MLK and Rabbi Hershel

Ralph Abernathy, MLK and Rabbi Hershel approaching Edmund Pettus Bridge, Selma

Selma To Montgomery Marches

To highlight segregation practices that prevented African Americans from voting in the Deep South, on three separate occasions protesters attempted to march from Selma to Montgomery. On 7 March 1965, the first march set out from Brown Chapel A.M.E. Church toward Montgomery. When marchers reached the Edmund Pettus Bridge, they were brutally attacked by Alabama state troopers. That attack was seen on TV all over the world and the day became known as “Bloody Sunday.”

On 9 March 1965, Dr King, Rev. Abernathy and other activists were even more determined, but the second march to Montgomery was “peacefully” turned around at the base of Edmond Pettus Bridge. The marchers wisely turned back based on credible threats of more Bloody Sunday violence, if they proceeded.

President Johnson implored Dr. King to wait until 11 March 1965, when he could get a federal judge to overturn the local ruling designating their right to march illegal. After that date, President Johnson could order the National Guard to provide security for the marchers. Johnson also delivered on his promise to Dr. King when he proposed a new Voting Rights Act on 17 March 1965.

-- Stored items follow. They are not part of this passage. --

(* ===== verification/SafetySpec.v ===== *)
(** * Installation safety: theorems

    What the restore values, the journal, its supervisor and the durable witness promise,
    proved from the lemmas of the component files, with an instance of each theorem at a
    concrete installation that restores and activates a second database generation. *)

From Stdlib Require Import ZArith Lia String Strings.Byte.
From stdpp Require Import base option numbers relations list.
From S2P Require Import Prelude BTree Codec Crypto BackupArchive BackupArchiveProps.
From S2P Require Import BackupArchiveSpec RestoreCutover RestoreCutoverProps InstallationSafety.
From S2P Require Import InstallationSafetyProps WitnessChain Supervisor WitnessFile.
From S2P Require Import WitnessFileProps.

(** ** A concrete installation *)

Module SafetyExample.
Import Toy ArchiveExample.
Local Open Scope Z_scope.

Definition jk : KeyPair := (3 : Z).
Definition wk : KeyPair := (4 : Z).
Definition binding : SafetyBootstrapBinding := mkBinding 1 2 d0 (public_key jk) (public_key wk).

Definition signed (h : WitnessHead) (k : SafetyEventKind) (g ep : Z) (w : WitnessStateV1) : SignedJournalEntry :=
  entry_sign jk (next_body h 21 k g ep w).

Definition step (h : WitnessHead) (k : SafetyEventKind) (g ep : Z) (w : WitnessStateV1) : WitnessHead :=
  next_head h (signed h k g ep w).

Definition attempt : RestoreAttemptProgress := mkProgress 31 32 5 9 7 8 None None.
Definition freeze : SourceFreezePoint := mkFreeze 7 1 100 5.
Definition plan : TargetActivationPlan := mkPlan 31 32 5 7 8 freeze d1.
Definition terminal : RestoreTerminalReceipt := mkTerminal 31 32 (TargetInitializationComplete d1).

Definition get (r : result InstallationSafetyError WitnessStateV1) (w : WitnessStateV1) : WitnessStateV1 :=
  match r with Ok w' => w' | Err _ => w end.

Definition h0 : WitnessHead := head_of_genesis 1 2 d0 7 (public_key jk).
Definition w1 : WitnessStateV1 := with_backup_archive_state (wh_state h0) started.
Definition e1 : SignedJournalEntry := signed h0 BackupSetStarted 7 0 w1.
Definition h1 : WitnessHead := next_head h0 e1.
Definition h2 : WitnessHead :=
  step h1 RestoreAttemptPrepared 7 0 (get (with_restore_attempt_progress (wh_state h1) attempt) (wh_state h1)).
Definition h3 : WitnessHead :=
  step h2 SourceFreezeRecorded 7 0 (get (with_source_freeze (wh_state h2) freeze) (wh_state h2)).
Definition h4 : WitnessHead :=
  step h3 TargetActivationPlanned 7 0 (get (with_target_activation_plan (wh_state h3) plan) (wh_state h3)).
Definition h5 : WitnessHead :=
  step h4 RestoreTerminalRecorded 7 0 (get (with_restore_terminal_receipt (wh_state h4) terminal) (wh_state h4)).
Definition h6 : WitnessHead :=
  step h5 TargetActivating 7 0 (get (with_target_activation_started (wh_state h5)) (wh_state h5)).
Definition e7 : SignedJournalEntry :=
  signed h6 GenerationRegistered 8 1 (get (register_generation (wh_state h6) 8) (wh_state h6)).
Definition h7 : WitnessHead := next_head h6 e7.

Lemma attempt_ok : attempt_reachable attempt.
Proof. apply (attempt_prepared 31 32 5 9 7 8); [by repeat constructor|by vm_compute]. Qed.

Lemma h0_reachable : supervisor_reachable jk h0.
Proof. by apply supervisor_genesis. Qed.

Lemma e1_supervised : supervised h0 BackupSetStarted 7 0 w1.
Proof. 
  apply (sup_archive h0 BackupSetStarted OpStart 5); [done|by apply (step_start _ 5 6 7 (head_genesis d0))|].
  repeat constructor.
Qed.

Lemma h1_reachable : supervisor_reachable jk h1.
Proof. apply (supervisor_next jk h0 21); [apply h0_reachable|done|apply e1_supervised|done]. Qed.

Lemma h4_reachable : supervisor_reachable jk h4.
Proof.
  apply (supervisor_next jk h3 21); [|done| |done].
  - apply (supervisor_next jk h2 21); [|done| |done].
    + apply (supervisor_next jk h1 21); [apply h1_reachable|done| |done].
      apply (sup_prepare h1 attempt); [apply attempt_ok|by vm_compute].
    + apply (sup_freeze h2 freeze); [by constructor|by vm_compute].
  - apply (sup_plan h3 plan); [|by vm_compute]. constructor; try done. by repeat constructor.
Qed.
(* ===== verification/RunDeciderSpec.v ===== *)
(** * The run decider and reducer: theorems

    The shape of every replayed run, the agreement of [decide] with [apply], finality of the
    terminal states, and the relation to the transition table of [RunStatus]. *)

From Stdlib Require Import ZArith Lia String.
From stdpp Require Import base option numbers strings sets list.
From S2P Require Import Prelude Codec Text RunStatus RunDecider.

Import RunStatus.

(** ** The shape of a run *)

Definition completion_status (c : RunCompletion) : RunStatus.t :=
  match c with
  | CompSucceeded _ => Succeeded
  | CompSucceededWithWarnings _ _ => SucceededWithWarnings
  | CompPartial _ _ => Partial
  | CompFailed _ _ _ => Failed
  | CompCancelled _ => Cancelled
  | CompExpired => Expired
  end.

Definition unfinished (s : RunState) : Prop := rs_completion s = None /\ rs_finished_at s = None.

Definition step_running (s : RunState) : Prop :=
  forall a, rs_active_step s = Some a -> ss_status a = RunStepStatus.Running.

Definition was_started (s : RunState) : Prop := exists t, rs_started_at s = Some t.

(** What the optional fields hold in each status. *)
Definition run_shape (s : RunState) : Prop :=
  match rs_status s with
  | Created | Preparing => rs_active_step s = None /\ rs_wait s = None /\ unfinished s
  | Running => rs_wait s = None /\ step_running s /\ unfinished s /\ was_started s
  | WaitingForInput =>
      rs_active_step s = None /\ (exists r p, rs_wait s = Some (WaitInput r p)) /\ unfinished s /\ was_started s
  | WaitingForApproval =>
      rs_active_step s = None /\ (exists a, rs_wait s = Some (WaitApproval a)) /\ unfinished s /\ was_started s
  | WaitingForDependency =>
      rs_active_step s = None /\ (exists r, rs_wait s = Some (WaitEvent "run.succeeded" r)) /\ unfinished s /\
      was_started s
  | Paused => (rs_active_step s = None \/ rs_wait s = None) /\ step_running s /\ unfinished s /\ was_started s
  | PausedPolicyChanged => False
  | Succeeded | SucceededWithWarnings | Partial | Failed | Cancelled | Expired =>
      rs_active_step s = None /\ rs_wait s = None /\
      (exists c, rs_completion s = Some c /\ completion_status c = rs_status s) /\
      (exists t, rs_finished_at s = Some t)
  end.

Lemma idle_true s : idle s = true <-> rs_status s = Running /\ rs_active_step s = None.
Proof. unfold idle. by rewrite andb_true_iff, eqb_true, is_none_true. Qed.

Lemma finish_shape s st c at_ v t :
  completion_status c = st -> is_terminal st = true -> run_shape (set_position v t (finish s st c at_)).
Proof.
  intros Hc Ht. unfold run_shape. simpl. destruct st; try done; split_and!; try done; eauto.
Qed.

(** Case analysis on the guard of an arm. *)
Ltac arm H :=
  match type of H with
  | (if ?b then Ok _ else _) = Ok _ => destruct b eqn:?; [|discriminate H]; injection H as <-
  | Ok _ = Ok _ => injection H as <-
  end.

Lemma apply_payload_shape s e s' v t :
  run_shape s -> is_terminal (rs_status s) = false -> apply_payload s e = Ok s' ->
  run_shape (set_position v t s').
Proof.
  intros Hs Ht H. unfold apply_payload in H. cbv zeta in H.
  destruct (ev_payload e); try discriminate H; arm H; try (by apply finish_shape);
    repeat match goal with
    | Hx : idle s = true |- _ => apply idle_true in Hx as [? ?]
    | Hx : (_ && _)%bool = true |- _ => apply andb_prop in Hx as [? ?]
    | Hx : (rs_status s == _) = true |- _ => apply eqb_true in Hx
    end; unfold run_shape, unfinished, step_running, was_started in *; simpl in *;
    repeat match goal with Hx : rs_status s = _ |- _ => rewrite Hx in * end;
    destruct (rs_status s); try done; destruct_and?; split_and!; try done; naive_solver.
Qed.

(** ** Envelopes *)

Lemma validate_first e : validate_envelope None e = Ok tt -> ev_sequence e = 1%Z.
Proof. unfold validate_envelope. intros H. repeat split_match_in H. by bool_hyps. Qed.
(* ===== verification/RunPorts.v ===== *)
(** * The ports of the run engine

    [crates/vestrace-application/src/run/{ports,commands}.rs] and [context.rs]: the records the
    coordinator exchanges with its ports, and the ports themselves.

    A coordinator method is a [prog]: a tree of port calls.  Each call is atomic; between two
    calls of one method any other caller may run.  [RunStore] is the contract of the store
    behind the calls; the clock and the identifier source answer with any value. *)

From Stdlib Require Import ZArith Lia String.
From stdpp Require Import base option numbers strings pretty gmap list.
From S2P Require Import Prelude Codec Text RunStatus RunDecider AgentRun RunReplay.

(** ** Records *)

Record RequestContext : Type := mkContext {
  rc_request_id : RequestId;
  rc_correlation_id : CorrelationId;
  rc_workspace_id : WorkspaceId;
  rc_principal_id : PrincipalId;
}.

Record RunSnapshot : Type := mkSnapshot {
  sn_run : AgentRun;
  sn_steps : list RunStep;
  sn_checkpoint : option RunCheckpoint;
}.

Inductive WorkItemKind : Type :=
| KindAdvanceRun
| KindResumeRun
| KindExecuteStep (step_id : RunStepId).

#[export] Instance WorkItemKind_eq_dec : EqDecision WorkItemKind.
Proof. solve_decision. Defined.

Record WorkItem : Type := mkItem {
  it_id : WorkItemId;
  it_run_id : AgentRunId;
  it_kind : WorkItemKind;
  it_expected_run_version : RunVersion;
  it_available_at : Timestamp;
  it_idempotency_key : text;
  it_attempt : Z;
}.

#[export] Instance WorkItem_eq_dec : EqDecision WorkItem.
Proof. solve_decision. Defined.

Record CommitRun : Type := mkCommit {
  cm_run : AgentRun;
  cm_event : RunEvent;
  cm_new_steps : list RunStep;
  cm_checkpoint : option RunCheckpoint;
  cm_work_items : list WorkItem;
}.

(** ** Commands *)

Definition MAX_CONFIDENTIAL_RUN_INPUT_BYTES : Z := 32768.

(** [ConfidentialRunInput::parse]: the accepted text itself. *)
Definition confidential_parse (value : text) : result ApplicationError text :=
  if is_empty (trim value) then invalid else
  if (MAX_CONFIDENTIAL_RUN_INPUT_BYTES <? utf8_len value)%Z then invalid else Ok value.

Inductive NewRunStepInput : Type :=
| InputNone
| InputConfidential (value : text).

Record NewRunStepDto : Type := mkStepDto {
  dto_id : RunStepId;
  dto_plan_step_reference : option text;
  dto_assigned_actor : RunActorRef;
  dto_input_references : list RunReference;
  dto_input : NewRunStepInput;
}.

Record CreateRun : Type := mkCreateRun {
  cr_correlation_id : option CorrelationId;
  cr_objective : text;
  cr_coordinator_snapshot_id : AgentRuntimeSnapshotId;
  cr_execution_mode : RunExecutionMode.t;
  cr_parent : option ParentRunLink;
  cr_idempotency_key : text;
}.

Record TransitionRun : Type := mkTransitionRun {
  tr_correlation_id : option CorrelationId;
  tr_run_id : AgentRunId;
  tr_expected_version : RunVersion;
  tr_target : RunStatus.t;
  tr_result : option RunTerminalResult;
  tr_actor : RunActorRef;
  tr_causation_event_id : option RunEventId;
  tr_idempotency_key : text;
}.

Record AddRunSteps : Type := mkAddSteps {
  as_correlation_id : option CorrelationId;
  as_run_id : AgentRunId;
  as_expected_version : RunVersion;
  as_steps : list NewRunStepDto;
  as_actor : RunActorRef;
  as_idempotency_key : text;
}.

Record TransitionRunStep : Type := mkTransitionStep {
  ts_run_id : AgentRunId;
  ts_step_id : RunStepId;
  ts_expected_version : RunVersion;
  ts_target : RunStepStatus.t;
  ts_failure : option RunFailure;
  ts_actor : RunActorRef;
  ts_idempotency_key : text;
}.

Record CreateCheckpoint : Type := mkCreateCheckpoint {
  cc_run_id : AgentRunId;
  cc_expected_version : RunVersion;
  cc_payload : RunCheckpointPayloadV1;
  cc_actor : RunActorRef;
  cc_idempotency_key : text;
}.

Record PauseRun : Type := mkPauseRun {
  pr_correlation_id : option CorrelationId;
  pr_run_id : AgentRunId;
  pr_expected_version : RunVersion;
  pr_actor : RunActorRef;
  pr_idempotency_key : text;
}.

Record ResumeRun : Type := mkResumeRun {
  rr_correlation_id : option CorrelationId;
  rr_run_id : AgentRunId;
  rr_expected_version : RunVersion;
  rr_actor : RunActorRef;
  rr_idempotency_key : text;
}.

Record ApproveRun : Type := mkApproveRun {
  ap_correlation_id : option CorrelationId;
  ap_run_id : AgentRunId;
  ap_expected_version : RunVersion;
  ap_approver_id : PrincipalId;
  ap_actor : RunActorRef;
  ap_idempotency_key : text;
}.

Record CancelRun : Type := mkCancelRun {
  cn_correlation_id : option CorrelationId;
  cn_run_id : AgentRunId;
  cn_expected_version : RunVersion;
  cn_reason : option text;
  cn_actor : RunActorRef;
  cn_idempotency_key : text;
}.

(** ** Programs over the ports *)

Inductive prog (A : Type) : Type :=
| Ret (a : A)
| Now (k : Timestamp -> prog A)
| NewId (k : Uuid -> prog A)
| ReadRun (ctx : RequestContext) (id : AgentRunId) (k : result ApplicationError (option AgentRun) -> prog A)
| ReadSteps (ctx : RequestContext) (id : AgentRunId) (k : result ApplicationError (list RunStep) -> prog A)
| ReadCheckpoint (ctx : RequestContext) (id : AgentRunId)
    (k : result ApplicationError (option RunCheckpoint) -> prog A)
| Create (ctx : RequestContext) (c : CommitRun) (k : result ApplicationError unit -> prog A)
| Commit (ctx : RequestContext) (c : CommitRun) (k : result ApplicationError RunSnapshot -> prog A)
| CancelForRun (ctx : RequestContext) (id : AgentRunId) (at_ : Timestamp) (k : result ApplicationError Z -> prog A).

Arguments Ret {A} a.
Arguments Now {A} k.
Arguments NewId {A} k.
Arguments ReadRun {A} ctx id k.
Arguments ReadSteps {A} ctx id k.
Arguments ReadCheckpoint {A} ctx id k.
Arguments Create {A} ctx c k.
Arguments Commit {A} ctx c k.
Arguments CancelForRun {A} ctx id at_ k.

Fixpoint prog_bind {A B} (f : A -> prog B) (p : prog A) : prog B :=
  match p with
  | Ret a => f a
  | Now k => Now (fun x => prog_bind f (k x))
  | NewId k => NewId (fun x => prog_bind f (k x))
  | ReadRun ctx id k => ReadRun ctx id (fun x => prog_bind f (k x))
  | ReadSteps ctx id k => ReadSteps ctx id (fun x => prog_bind f (k x))
  | ReadCheckpoint ctx id k => ReadCheckpoint ctx id (fun x => prog_bind f (k x))
  | Create ctx c k => Create ctx c (fun x => prog_bind f (k x))
  | Commit ctx c k => Commit ctx c (fun x => prog_bind f (k x))
  | CancelForRun ctx id a k => CancelForRun ctx id a (fun x => prog_bind f (k x))
  end.

(** A method that may fail: [async fn ... -> Result<A, ApplicationError>]. *)
Definition M (A : Type) : Type := prog (result ApplicationError A).

#[export] Instance M_ret : MRet M := fun A a => Ret (Ok a).
#[export] Instance M_bind : MBind M :=
  fun A B f p => prog_bind (fun r => match r with Ok a => f a | Err e => Ret (Err e) end) p.

Definition pure {A} (r : result ApplicationError A) : M A := Ret r.
Definition domain {A} (r : result DomainError A) : M A := Ret (from_domain r).

Definition clock_now : M Timestamp := Now (fun t => Ret (Ok t)).
Definition new_id : M Uuid := NewId (fun u => Ret (Ok u)).

(** [correlation_id.unwrap_or_default()]: the default mints an identifier. *)
Definition unwrap_or_new (o : option Uuid) : M Uuid :=
  match o with Some u => Ret (Ok u) | None => new_id end.

(** [RunStorePort::load]: the run, then its steps, then its latest checkpoint.  The contract
    promises no common snapshot of the three, so they are separate calls. *)
Definition load (ctx : RequestContext) (id : AgentRunId) : M (option RunSnapshot) :=
  run ← (ReadRun ctx id Ret : M _);
  match run with
  | None => mret None
  | Some run =>
      steps ← (ReadSteps ctx id Ret : M _);
      cp ← (ReadCheckpoint ctx id Ret : M _);
      mret (Some (mkSnapshot run steps cp))
  end.

(** [RunStorePort::create]: the transaction, then a load of what it stored. *)
Definition store_create (ctx : RequestContext) (c : CommitRun) : M RunSnapshot :=
  _ ← (Create ctx c Ret : M _);
  loaded ← load ctx (ar_id (cm_run c));
  pure (ok_or loaded AppStorage).

(** [RunStorePort::commit]. *)
Definition store_commit (ctx : RequestContext) (c : CommitRun) : M RunSnapshot := Commit ctx c Ret.

(** [WorkQueuePort::cancel_for_run]. *)
Definition cancel_for_run (ctx : RequestContext) (id : AgentRunId) (at_ : Timestamp) : M Z :=
  CancelForRun ctx id at_ Ret.

(** [Display] of a [uuid::Uuid]. *)
Class UuidText : Type := uuid_text : Uuid -> text.

(** The hyphenated form: thirty-six characters that determine the identifier. *)
Class UuidTextOk `{!UuidText} : Prop := {
  uuid_text_length : forall u, length (uuid_text u) = 36%nat;
  uuid_text_inj : forall u v, uuid_text u = uuid_text v -> u = v;
}.

Definition deterministic_idempotency_key `{!UuidText} (run_id : AgentRunId) (v : RunVersion) (action : text) : text :=
  text_of "run:" ++ uuid_text run_id ++ text_of ":version:" ++ text_of (pretty v) ++ text_of ":action:" ++ action.
(* ===== verification/RunStore.v ===== *)
(** * The contract of the run store

    [RunStorePort] and [WorkQueuePort::cancel_for_run] of
    [crates/vestrace-application/src/run/ports.rs]: what the coordinator relies on.  [RunStore]
    is the operations, [RunStoreOk] their laws.  A transaction that fails leaves the store as it
    was, so [sp_create] and [sp_commit] return the new store or an error. *)

From Stdlib Require Import ZArith Lia String.
From stdpp Require Import base option numbers strings gmap list.
From S2P Require Import Prelude Codec Text RunStatus RunDecider AgentRun RunReplay RunPorts.

Class RunStore (S : Type) : Type := {
  sp_empty : S;
  sp_run : S -> WorkspaceId -> AgentRunId -> result ApplicationError (option AgentRun);
  sp_steps : S -> WorkspaceId -> AgentRunId -> result ApplicationError (list RunStep);
  sp_checkpoint : S -> WorkspaceId -> AgentRunId -> result ApplicationError (option RunCheckpoint);
  sp_events : S -> WorkspaceId -> AgentRunId -> list RunEvent;
  sp_create : S -> RequestContext -> CommitRun -> result ApplicationError S;
  sp_commit : S -> RequestContext -> CommitRun -> result ApplicationError S;
  sp_cancel : S -> RequestContext -> AgentRunId -> Timestamp -> Z * S;
}.

(** The steps of a run by identifier; the first of two entries with one identifier counts. *)
Definition steps_map (l : list RunStep) : gmap Z RunStep :=
  foldr (fun s m => <[st_id s := s]> m) ∅ l.

(** What a [TIMESTAMPTZ] column keeps of a [DateTime<Utc>], both in nanoseconds: the driver sends the
    whole microseconds since the start of the year 2000, rounded towards it. *)
Definition PG_EPOCH : Z := 946684800 * 10 ^ 9.
Definition to_timestamptz (t : Timestamp) : Timestamp := (PG_EPOCH + 1000 * Z.quot (t - PG_EPOCH) 1000)%Z.

Lemma to_timestamptz_idemp t : to_timestamptz (to_timestamptz t) = to_timestamptz t.
Proof.
  unfold to_timestamptz. generalize (Z.quot (t - PG_EPOCH) 1000). intros q.
  replace (PG_EPOCH + 1000 * q - PG_EPOCH)%Z with (q * 1000)%Z by lia. by rewrite Z.quot_mul.
Qed.

(** A column that is read back and written again. *)
Lemma to_timestamptz_again (o : option Timestamp) : to_timestamptz <$> (to_timestamptz <$> o) = to_timestamptz <$> o.
Proof. destruct o as [t|]; simpl; [|done]. by rewrite to_timestamptz_idemp. Qed.

(** What a commit changes of a stored run: the other fields keep their stored value. *)
Definition run_merge (old new : AgentRun) : AgentRun :=
  mkRun (ar_id old) (ar_workspace_id old) (ar_objective old) (ar_coordinator_snapshot_id old)
    (ar_active_plan_revision_id new) (ar_execution_mode old) (ar_status new) (ar_current_step_id new)
    (ar_checkpoint_id new) (ar_parent old) (ar_root_run_id old) (ar_budget_snapshot_id old)
    (ar_resource_usage_snapshot_id old) (ar_version new) (ar_result new) (ar_created_at old)
    (to_timestamptz (ar_updated_at new)) (to_timestamptz <$> ar_finished_at new).

(** What is stored of a new run. *)
Definition run_inserted (r : AgentRun) : AgentRun :=
  mkRun (ar_id r) (ar_workspace_id r) (ar_objective r) (ar_coordinator_snapshot_id r) None (ar_execution_mode r)
    (ar_status r) None None (ar_parent r) (ar_root_run_id r) None None (ar_version r) None
    (to_timestamptz (ar_created_at r)) (to_timestamptz (ar_created_at r)) None.

(** A step as its row keeps it. *)
Definition step_stored (s : RunStep) : RunStep :=
  mkStep (st_id s) (st_run_id s) (st_plan_step_reference s) (st_assigned_actor s) (st_input_references s)
    (st_status s) (st_attempt s) (st_output_references s) (st_error s) (to_timestamptz (st_created_at s))
    (to_timestamptz <$> st_started_at s) (to_timestamptz <$> st_finished_at s).

(** An event as its row keeps it: [occurred_at] is a column, the times in the payload are text, and
    an event that no event caused names itself as its cause. *)
Definition event_stored (e : RunEvent) : RunEvent :=
  mkEvent (re_id e) (re_workspace_id e) (re_run_id e) (re_sequence e) (re_run_version e) (re_actor e) (re_payload e)
    (re_correlation_id e) (Some (match re_causation_event_id e with Some id => id | None => re_id e end))
    (to_timestamptz (re_occurred_at e)).

(** An upsert of a step: a stored step keeps its origin and takes the new progress. *)
Definition step_merge (old new : RunStep) : RunStep :=
  mkStep (st_id old) (st_run_id old) (st_plan_step_reference old) (st_assigned_actor old) (st_input_references old)
    (st_status new) (st_attempt new) (st_output_references new) (st_error new) (st_created_at old)
    (to_timestamptz <$> st_started_at new) (to_timestamptz <$> st_finished_at new).

Definition upsert (m : gmap Z RunStep) (s : RunStep) : gmap Z RunStep :=
  <[st_id s := match m !! st_id s with Some old => step_merge old s | None => step_stored s end]> m.

Definition upsert_all (l : list RunStep) (m : gmap Z RunStep) : gmap Z RunStep := foldl upsert m l.

Definition i64_max : Z := 2 ^ 63 - 1.

(** The workspace and the identifier a context and a commit address. *)
Definition key_of (ctx : RequestContext) (id : AgentRunId) : Z * Z := (rc_workspace_id ctx, id).

Section Views.
Context {St : Type} `{!RunStore St}.

(** The run and steps stored under a key. *)
Definition stored (s : St) (k : Z * Z) : option (AgentRun * gmap Z RunStep) :=
  match sp_run s k.1 k.2, sp_steps s k.1 k.2 with
  | Ok (Some r), Ok l => Some (r, steps_map l)
  | _, _ => None
  end.

Definition stored_steps (s : St) (k : Z * Z) : gmap Z RunStep :=
  match sp_steps s k.1 k.2 with Ok l => steps_map l | Err _ => ∅ end.

Definition events (s : St) (k : Z * Z) : list RunEvent := sp_events s k.1 k.2.

(** A step of the commit is a stored step of its run, or a new one that names the run. *)
Definition owns_steps (s : St) (k : Z * Z) (c : CommitRun) : Prop :=
  forall st, st ∈ cm_new_steps c ->
    (st_run_id st = k.2 \/ is_Some (stored_steps s k !! st_id st)) /\
    forall k', k' <> k -> stored_steps s k' !! st_id st = None.

(** The snapshot a committed transaction returns. *)
Definition snapshot_of (s : St) (k : Z * Z) : result ApplicationError RunSnapshot :=
  run ← sp_run s k.1 k.2;
  run ← ok_or run AppStorage;
  steps ← sp_steps s k.1 k.2;
  cp ← sp_checkpoint s k.1 k.2;
  Ok (mkSnapshot run steps cp).

End Views.

Class RunStoreOk (St : Type) `{RunStore St} : Type := {
  (** The stores that operations on an empty store lead to. *)
  sp_wf : St -> Prop;
  sp_empty_wf : sp_wf sp_empty;
  sp_empty_ok k : stored sp_empty k = None /\ stored_steps sp_empty k = ∅ /\ events sp_empty k = [];
  sp_create_wf s ctx c s' : sp_wf s -> sp_create s ctx c = Ok s' ->
    owns_steps s (key_of ctx (ar_id (cm_run c))) c -> sp_wf s';
  sp_commit_wf s ctx c s' : sp_wf s -> sp_commit s ctx c = Ok s' ->
    owns_steps s (key_of ctx (ar_id (cm_run c))) c -> sp_wf s';
  sp_cancel_wf s ctx id at_ : sp_wf s -> sp_wf (sp_cancel s ctx id at_).2;

  sp_run_total s (k : Z * Z) : sp_wf s -> exists o, sp_run s k.1 k.2 = Ok o;
  sp_steps_total s (k : Z * Z) : sp_wf s -> exists l, sp_steps s k.1 k.2 = Ok l;
  sp_run_key s (k : Z * Z) r : sp_wf s -> sp_run s k.1 k.2 = Ok (Some r) ->
    ar_workspace_id r = k.1 /\ ar_id r = k.2 /\ (1 <= ar_version r <= i64_max)%Z;
  (** A step belongs to one run, and to a run that is stored. *)
  sp_steps_one_run s (k k' : Z * Z) sid : sp_wf s -> k <> k' ->
    stored_steps s k !! sid = None \/ stored_steps s k' !! sid = None;
  sp_steps_stored s (k : Z * Z) : sp_wf s -> sp_run s k.1 k.2 = Ok None -> stored_steps s k = ∅;

  sp_create_ok s ctx c s' (k := key_of ctx (ar_id (cm_run c))) :
    sp_wf s -> sp_create s ctx c = Ok s' -> ar_workspace_id (cm_run c) = rc_workspace_id ctx ->
    re_workspace_id (cm_event c) = rc_workspace_id ctx -> re_run_id (cm_event c) = ar_id (cm_run c) ->
    owns_steps s k c ->
    stored s k = None /\
    stored s' k = Some (run_inserted (cm_run c), upsert_all (cm_new_steps c) ∅) /\
    events s' k = events s k ++ [event_stored (cm_event c)] /\
    (forall k', k' <> k -> stored s' k' = stored s k' /\ events s' k' = events s k');
  (** A commit applies only to the version before its own. *)
  sp_commit_cas s ctx c s' : sp_wf s -> sp_commit s ctx c = Ok s' ->
    exists r steps, stored s (key_of ctx (ar_id (cm_run c))) = Some (r, steps) /\
      version_previous (ar_version (cm_run c)) = Ok (ar_version r);
  sp_commit_ok s ctx c s' (k := key_of ctx (ar_id (cm_run c))) :
    sp_wf s -> sp_commit s ctx c = Ok s' ->
    re_workspace_id (cm_event c) = rc_workspace_id ctx -> re_run_id (cm_event c) = ar_id (cm_run c) ->
    owns_steps s k c ->
    exists r steps, stored s k = Some (r, steps) /\
      stored s' k = Some (run_merge r (cm_run c), upsert_all (cm_new_steps c) steps) /\
      events s' k = events s k ++ [event_stored (cm_event c)] /\
      (forall k', k' <> k -> stored s' k' = stored s k' /\ events s' k' = events s k');
  (** An accepted commit can be read back. *)
  sp_commit_snapshot s ctx c s' : sp_wf s -> sp_commit s ctx c = Ok s' ->
    exists snap, snapshot_of s' (key_of ctx (ar_id (cm_run c))) = Ok snap;
  sp_cancel_ok s ctx id at_ k : sp_wf s ->
    stored (sp_cancel s ctx id at_).2 k = stored s k /\ events (sp_cancel s ctx id at_).2 k = events s k;
}.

Civil Rights Memorial mural

Civil Rights Memorial Park mural, Selma; (c) Soul Of America

Bolstered by President Johnson’s support, religious leaders and celebrities announced their support for the 3rd Selma To Montgomery March. So on 21 March 1965, Dr. Martin Luther King, Jr., John Lewis, Rev. Ralph Abernathy, Rev. Fred Shuttlesworth, and Ralph Bunche were joined by Rabbi Abraham Joshua Heschel, Rabbi David Teitelbaum, and Rabbi Israel Dresner leading the five-day trek under the watchful eye of “Federalized” national guardsmen, as ordered by President Johnson. Marchers slept outside in tents, as each night’s sleeping area along State Highway 80 became known as “Tent City.”

At the end of their 54-mile journey, civil rights heroes marched up steps to the Alabama State Capitol in Montgomery to deliver a message to the State of Alabama and by media, to Congress, that now was the time for legally mandated voting rights for all citizens.

The well-publicized marches and other momentum in the Civil Rights Movement pressured Congress to propose the Voting Rights Act for President Johnson to sign in August 1965.

On 12 November 1996, the U.S. Congress established the Selma to Montgomery National Historic Trail through an amendment to the National Trails System Act. Beginning at Brown Chapel AME Church in Selma, the trail follows the route of the march through Lowndes County along Highway 80 and ending at the Alabama State Capitol in Montgomery. Markers have been placed along the trail for tourists.